パブリック・スペースを創造する 4
ポストコロナの社会で未来像はいかに描けるか
山崎亮(コミュニティデザイナー) 聞き手:浅子佳英(建築家、タカバンスタジオ)
ワークとしてのコミュニティデザイン
浅子佳英
今日はインタビューをお引き受けくださり、ありがとうございます。山崎さんと私は初対面ということもあり、ぜひ直接お会いしたかったのですが、新型コロナウイルス感染拡大の影響により、やむをえずリモートで行うことになりました。山崎さんはコミュニティデザインという新しい領域を開拓し、これまで地域の課題を解決する活動をなさってきました。今回はCOVID-19以後、地域のあり方や人のつながりにも変化がおよぶと言われるなかで、山崎さんが今どのようなことを考えているか、ぜひこのタイミングでお話を伺いたいと思ったのです。
山崎亮
僕も楽しみにしていました。
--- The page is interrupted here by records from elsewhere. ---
(* ===== verification/Proto.v ===== *)
(** * The messages of the registry protocol

    Models p.pb.go, the Go code generated from p.proto and kept in the
    repository: the tags, the two message types and their accessors.  A pointer
    to a field, a byte slice and a message pointer can be [nil]: each is an
    [option].  Every accessor accepts a [nil] receiver, as in Go.  The field
    XXX_unrecognized, which no code of the package reads, is left out. *)
From S2P Require Import Prelude GoStd.

(** ** Tags (int32 in Go) *)

Definition XLRegMsg_RegCredRequest : Z := 1.
Definition XLRegMsg_RegCredReply : Z := 2.
Definition XLRegMsg_Member : Z := 3.
Definition XLRegMsg_MemberOK : Z := 4.
Definition XLRegMsg_Create : Z := 5.
Definition XLRegMsg_CreateReply : Z := 6.
Definition XLRegMsg_Join : Z := 7.
Definition XLRegMsg_JoinReply : Z := 8.
Definition XLRegMsg_GetCluster : Z := 9.
Definition XLRegMsg_ClusterMembers : Z := 10.
Definition XLRegMsg_Bye : Z := 11.
Definition XLRegMsg_Ack : Z := 12.
Definition XLRegMsg_Error : Z := 13.

(** The generated maps between tags and names. *)
Definition XLRegMsg_Tag_name : list (Z * string) := [
  (1, "RegCredRequest");
  (2, "RegCredReply");
  (3, "Member");
  (4, "MemberOK");
  (5, "Create");
  (6, "CreateReply");
  (7, "Join");
  (8, "JoinReply");
  (9, "GetCluster");
  (10, "ClusterMembers");
  (11, "Bye");
  (12, "Ack");
  (13, "Error")].

Definition XLRegMsg_Tag_value : list (string * Z) := [
  ("RegCredRequest", 1);
  ("RegCredReply", 2);
  ("Member", 3);
  ("MemberOK", 4);
  ("Create", 5);
  ("CreateReply", 6);
  ("Join", 7);
  ("JoinReply", 8);
  ("GetCluster", 9);
  ("ClusterMembers", 10);
  ("Bye", 11);
  ("Ack", 12);
  ("Error", 13)].

(** The methods of tags.  [EnumName] and [UnmarshalJSONEnum] are golang/protobuf's:
    the name of a number in a table, and the number that a JSON text names. *)
Section Tags.
Variable EnumName : list (Z * string) -> Z -> gostring.
Variable UnmarshalJSONEnum : list (string * Z) -> bytes -> string -> Z + exterr.

Definition Tag_Enum (x : Z) : option Z := Some x.
Definition Tag_String (x : Z) : gostring := EnumName XLRegMsg_Tag_name x.

(** The receiver is left as it is on an error. *)
Definition Tag_UnmarshalJSON (x : Z) (data : bytes) : Z * option exterr :=
  match UnmarshalJSONEnum XLRegMsg_Tag_value data "XLRegMsg_Tag" with
  | inr err => (x, Some err)
  | inl value => (value, None)
  end.

(** Both find what their table has. *)
Hypothesis EnumName_found : forall m v s, list_find (fun e => e.1 = v) m = Some s ->
  EnumName m v = str s.2.2.
Hypothesis UnmarshalJSONEnum_found : forall m s e what, list_find (fun e => e.1 = s) m = Some e ->
  UnmarshalJSONEnum m (["034"%char] ++ str s ++ ["034"%char]) what = inl e.2.2.

(** A tag written as a JSON string by its name reads back: the tables agree. *)
Lemma Tag_roundtrip x y : 1 <= x <= 13 ->
  Tag_UnmarshalJSON y (["034"%char] ++ Tag_String x ++ ["034"%char]) = (x, None).
Proof.
  intros Hx. unfold Tag_UnmarshalJSON, Tag_String.
  assert (x = 1 \/ x = 2 \/ x = 3 \/ x = 4 \/ x = 5 \/ x = 6 \/ x = 7 \/ x = 8 \/ x = 9 \/ x = 10 \/
    x = 11 \/ x = 12 \/ x = 13) as Hc by lia.
  repeat destruct Hc as [->|Hc]; [..|subst x]; (erewrite EnumName_found by reflexivity; cbn [fst snd];
    erewrite UnmarshalJSONEnum_found by reflexivity; reflexivity).
Qed.
End Tags.

(** ** The description of a member *)

Record XLRegMsg_Token := mkToken {
  tok_Name : option gostring;
  tok_Attrs : option Z;
  tok_ID : option bytes;
  tok_CommsKey : option bytes;
  tok_SigKey : option bytes;
  tok_MyEnds : option (list gostring);
  tok_DigSig : option bytes
}.

(** ** Messages *)

Record XLRegMsg := mkMsg {
  msg_Op : option Z;
  msg_AesKey : option bytes;
  msg_Salt1 : option bytes;
  msg_Salt2 : option bytes;
  msg_Version : option Z;
  msg_MemberName : option gostring;
  msg_MemberID : option bytes;
  msg_MemberAttrs : option Z;
  msg_MemberSpecs : option XLRegMsg_Token;
  msg_ClusterID : option bytes;
  msg_ClusterName : option gostring;
  msg_ClusterMaxSize : option Z;
  msg_ClusterAttrs : option Z;
  msg_EndPointCount : option Z;
  msg_Which : option Z;
  msg_Tokens : option (list (option XLRegMsg_Token));
  msg_DigSig : option bytes;
  msg_ErrDesc : option gostring
}.

(** [m.Reset()]: all fields absent. *)
Definition XLRegMsg_zero : XLRegMsg := mkMsg None None None None None None None None None None None None None None None None None None.
Definition XLRegMsg_Token_zero : XLRegMsg_Token := mkToken None None None None None None None.

(** ** Accessors of a message

    A scalar that is absent reads as its default; a slice or a sub-message that
    is absent reads as [nil]. *)

Definition GetOp (m : option XLRegMsg) : Z :=
  default XLRegMsg_RegCredRequest (m ≫= msg_Op).
Definition GetAesKey (m : option XLRegMsg) : option bytes := m ≫= msg_AesKey.
Definition GetSalt1 (m : option XLRegMsg) : option bytes := m ≫= msg_Salt1.
Definition GetSalt2 (m : option XLRegMsg) : option bytes := m ≫= msg_Salt2.
Definition GetVersion (m : option XLRegMsg) : Z :=
  default 0 (m ≫= msg_Version).
Definition GetMemberName (m : option XLRegMsg) : gostring :=
  default [] (m ≫= msg_MemberName).
Definition GetMemberID (m : option XLRegMsg) : option bytes := m ≫= msg_MemberID.
Definition GetMemberAttrs (m : option XLRegMsg) : Z :=
  default 0 (m ≫= msg_MemberAttrs).
Definition GetMemberSpecs (m : option XLRegMsg) : option XLRegMsg_Token := m ≫= msg_MemberSpecs.
Definition GetClusterID (m : option XLRegMsg) : option bytes := m ≫= msg_ClusterID.
Definition GetClusterName (m : option XLRegMsg) : gostring :=
  default [] (m ≫= msg_ClusterName).
Definition GetClusterMaxSize (m : option XLRegMsg) : Z :=
  default 0 (m ≫= msg_ClusterMaxSize).
Definition GetClusterAttrs (m : option XLRegMsg) : Z :=
  default 0 (m ≫= msg_ClusterAttrs).
Definition GetEndPointCount (m : option XLRegMsg) : Z :=
  default 0 (m ≫= msg_EndPointCount).
Definition GetWhich (m : option XLRegMsg) : Z :=
  default 0 (m ≫= msg_Which).
Definition GetTokens (m : option XLRegMsg) : option (list (option XLRegMsg_Token)) := m ≫= msg_Tokens.
Definition GetDigSig (m : option XLRegMsg) : option bytes := m ≫= msg_DigSig.
Definition GetErrDesc (m : option XLRegMsg) : gostring :=
  default [] (m ≫= msg_ErrDesc).

(** ** Accessors of a token *)

Definition Token_GetName (m : option XLRegMsg_Token) : gostring :=
  default [] (m ≫= tok_Name).
Definition Token_GetAttrs (m : option XLRegMsg_Token) : Z :=
  default 0 (m ≫= tok_Attrs).
Definition Token_GetID (m : option XLRegMsg_Token) : option bytes := m ≫= tok_ID.
Definition Token_GetCommsKey (m : option XLRegMsg_Token) : option bytes := m ≫= tok_CommsKey.
Definition Token_GetSigKey (m : option XLRegMsg_Token) : option bytes := m ≫= tok_SigKey.
Definition Token_GetMyEnds (m : option XLRegMsg_Token) : option (list gostring) := m ≫= tok_MyEnds.
Definition Token_GetDigSig (m : option XLRegMsg_Token) : option bytes := m ≫= tok_DigSig.

(** ** Building messages

    The replies of the server and the requests of the members name only some
    fields; the others stay [nil]. *)

Definition msg_of_op (op : Z) : XLRegMsg :=
  mkMsg (Some op) None None None None None None None None None None None None None None None None None.

Definition with_MemberID (v : option bytes) (m : XLRegMsg) : XLRegMsg :=
  mkMsg (msg_Op m) (msg_AesKey m) (msg_Salt1 m) (msg_Salt2 m) (msg_Version m) (msg_MemberName m) v (msg_MemberAttrs m) (msg_MemberSpecs m) (msg_ClusterID m) (msg_ClusterName m) (msg_ClusterMaxSize m) (msg_ClusterAttrs m) (msg_EndPointCount m) (msg_Which m) (msg_Tokens m) (msg_DigSig m) (msg_ErrDesc m).
Definition with_MemberAttrs (v : option Z) (m : XLRegMsg) : XLRegMsg :=
  mkMsg (msg_Op m) (msg_AesKey m) (msg_Salt1 m) (msg_Salt2 m) (msg_Version m) (msg_MemberName m) (msg_MemberID m) v (msg_MemberSpecs m) (msg_ClusterID m) (msg_ClusterName m) (msg_ClusterMaxSize m) (msg_ClusterAttrs m) (msg_EndPointCount m) (msg_Which m) (msg_Tokens m) (msg_DigSig m) (msg_ErrDesc m).
Definition with_MemberSpecs (v : option XLRegMsg_Token) (m : XLRegMsg) : XLRegMsg :=
  mkMsg (msg_Op m) (msg_AesKey m) (msg_Salt1 m) (msg_Salt2 m) (msg_Version m) (msg_MemberName m) (msg_MemberID m) (msg_MemberAttrs m) v (msg_ClusterID m) (msg_ClusterName m) (msg_ClusterMaxSize m) (msg_ClusterAttrs m) (msg_EndPointCount m) (msg_Which m) (msg_Tokens m) (msg_DigSig m) (msg_ErrDesc m).
Definition with_ClusterID (v : option bytes) (m : XLRegMsg) : XLRegMsg :=
  mkMsg (msg_Op m) (msg_AesKey m) (msg_Salt1 m) (msg_Salt2 m) (msg_Version m) (msg_MemberName m) (msg_MemberID m) (msg_MemberAttrs m) (msg_MemberSpecs m) v (msg_ClusterName m) (msg_ClusterMaxSize m) (msg_ClusterAttrs m) (msg_EndPointCount m) (msg_Which m) (msg_Tokens m) (msg_DigSig m) (msg_ErrDesc m).
Definition with_ClusterName (v : option gostring) (m : XLRegMsg) : XLRegMsg :=
  mkMsg (msg_Op m) (msg_AesKey m) (msg_Salt1 m) (msg_Salt2 m) (msg_Version m) (msg_MemberName m) (msg_MemberID m) (msg_MemberAttrs m) (msg_MemberSpecs m) (msg_ClusterID m) v (msg_ClusterMaxSize m) (msg_ClusterAttrs m) (msg_EndPointCount m) (msg_Which m) (msg_Tokens m) (msg_DigSig m) (msg_ErrDesc m).
Definition with_ClusterMaxSize (v : option Z) (m : XLRegMsg) : XLRegMsg :=
  mkMsg (msg_Op m) (msg_AesKey m) (msg_Salt1 m) (msg_Salt2 m) (msg_Version m) (msg_MemberName m) (msg_MemberID m) (msg_MemberAttrs m) (msg_MemberSpecs m) (msg_ClusterID m) (msg_ClusterName m) v (msg_ClusterAttrs m) (msg_EndPointCount m) (msg_Which m) (msg_Tokens m) (msg_DigSig m) (msg_ErrDesc m).
Definition with_ClusterAttrs (v : option Z) (m : XLRegMsg) : XLRegMsg :=
  mkMsg (msg_Op m) (msg_AesKey m) (msg_Salt1 m) (msg_Salt2 m) (msg_Version m) (msg_MemberName m) (msg_MemberID m) (msg_MemberAttrs m) (msg_MemberSpecs m) (msg_ClusterID m) (msg_ClusterName m) (msg_ClusterMaxSize m) v (msg_EndPointCount m) (msg_Which m) (msg_Tokens m) (msg_DigSig m) (msg_ErrDesc m).
Definition with_EndPointCount (v : option Z) (m : XLRegMsg) : XLRegMsg :=
  mkMsg (msg_Op m) (msg_AesKey m) (msg_Salt1 m) (msg_Salt2 m) (msg_Version m) (msg_MemberName m) (msg_MemberID m) (msg_MemberAttrs m) (msg_MemberSpecs m) (msg_ClusterID m) (msg_ClusterName m) (msg_ClusterMaxSize m) (msg_ClusterAttrs m) v (msg_Which m) (msg_Tokens m) (msg_DigSig m) (msg_ErrDesc m).
Definition with_Which (v : option Z) (m : XLRegMsg) : XLRegMsg :=
  mkMsg (msg_Op m) (msg_AesKey m) (msg_Salt1 m) (msg_Salt2 m) (msg_Version m) (msg_MemberName m) (msg_MemberID m) (msg_MemberAttrs m) (msg_MemberSpecs m) (msg_ClusterID m) (msg_ClusterName m) (msg_ClusterMaxSize m) (msg_ClusterAttrs m) (msg_EndPointCount m) v (msg_Tokens m) (msg_DigSig m) (msg_ErrDesc m).
Definition with_Tokens (v : option (list (option XLRegMsg_Token))) (m : XLRegMsg) : XLRegMsg :=
  mkMsg (msg_Op m) (msg_AesKey m) (msg_Salt1 m) (msg_Salt2 m) (msg_Version m) (msg_MemberName m) (msg_MemberID m) (msg_MemberAttrs m) (msg_MemberSpecs m) (msg_ClusterID m) (msg_ClusterName m) (msg_ClusterMaxSize m) (msg_ClusterAttrs m) (msg_EndPointCount m) (msg_Which m) v (msg_DigSig m) (msg_ErrDesc m).
Definition with_ErrDesc (v : option gostring) (m : XLRegMsg) : XLRegMsg :=
  mkMsg (msg_Op m) (msg_AesKey m) (msg_Salt1 m) (msg_Salt2 m) (msg_Version m) (msg_MemberName m) (msg_MemberID m) (msg_MemberAttrs m) (msg_MemberSpecs m) (msg_ClusterID m) (msg_ClusterName m) (msg_ClusterMaxSize m) (msg_ClusterAttrs m) (msg_EndPointCount m) (msg_Which m) (msg_Tokens m) (msg_DigSig m) v.

(** ** Messages a wire can carry

    Numbers are within the widths of their fields, and a repeated field that is
    present has an element: on the wire an empty one cannot be told from an absent
    one. *)

Definition token_ok (t : XLRegMsg_Token) : Prop :=
  from_option is_u64 True (tok_Attrs t) /\ tok_MyEnds t <> Some [].

Definition tokens_ok (ts : list (option XLRegMsg_Token)) : Prop :=
  ts <> [] /\ Forall (fun t => exists t', t = Some t' /\ token_ok t') ts.

Record msg_ok (m : XLRegMsg) : Prop := {
  mo_Op : from_option (fun op => - 2 ^ 31 <= op < 2 ^ 31) True (msg_Op m);
  mo_Version : from_option is_u32 True (msg_Version m);
  mo_MemberAttrs : from_option is_u64 True (msg_MemberAttrs m);
  mo_MemberSpecs : from_option token_ok True (msg_MemberSpecs m);
  mo_ClusterMaxSize : from_option is_u32 True (msg_ClusterMaxSize m);
  mo_ClusterAttrs : from_option is_u64 True (msg_ClusterAttrs m);
  mo_EndPointCount : from_option is_u32 True (msg_EndPointCount m);
  mo_Which : from_option is_u64 True (msg_Which m);
  mo_Tokens : from_option tokens_ok True (msg_Tokens m)
}.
今日はよろしくお願いします。
浅子
山崎さんの仕事で僕がとくに印象に残っているのは、2007年の泉佐野丘陵緑地のプロジェクトです。『コミュニティデザイン』(学芸出版社、2011)でもくわしく書かれていますが、公園の整備費用10憶円の一部を地域の人たちが運営管理するための育成プログラムに振り分け、継続的なマネジメントの基盤をつくるというもので、目から鱗が落ちる思いで読んだのをおぼえています。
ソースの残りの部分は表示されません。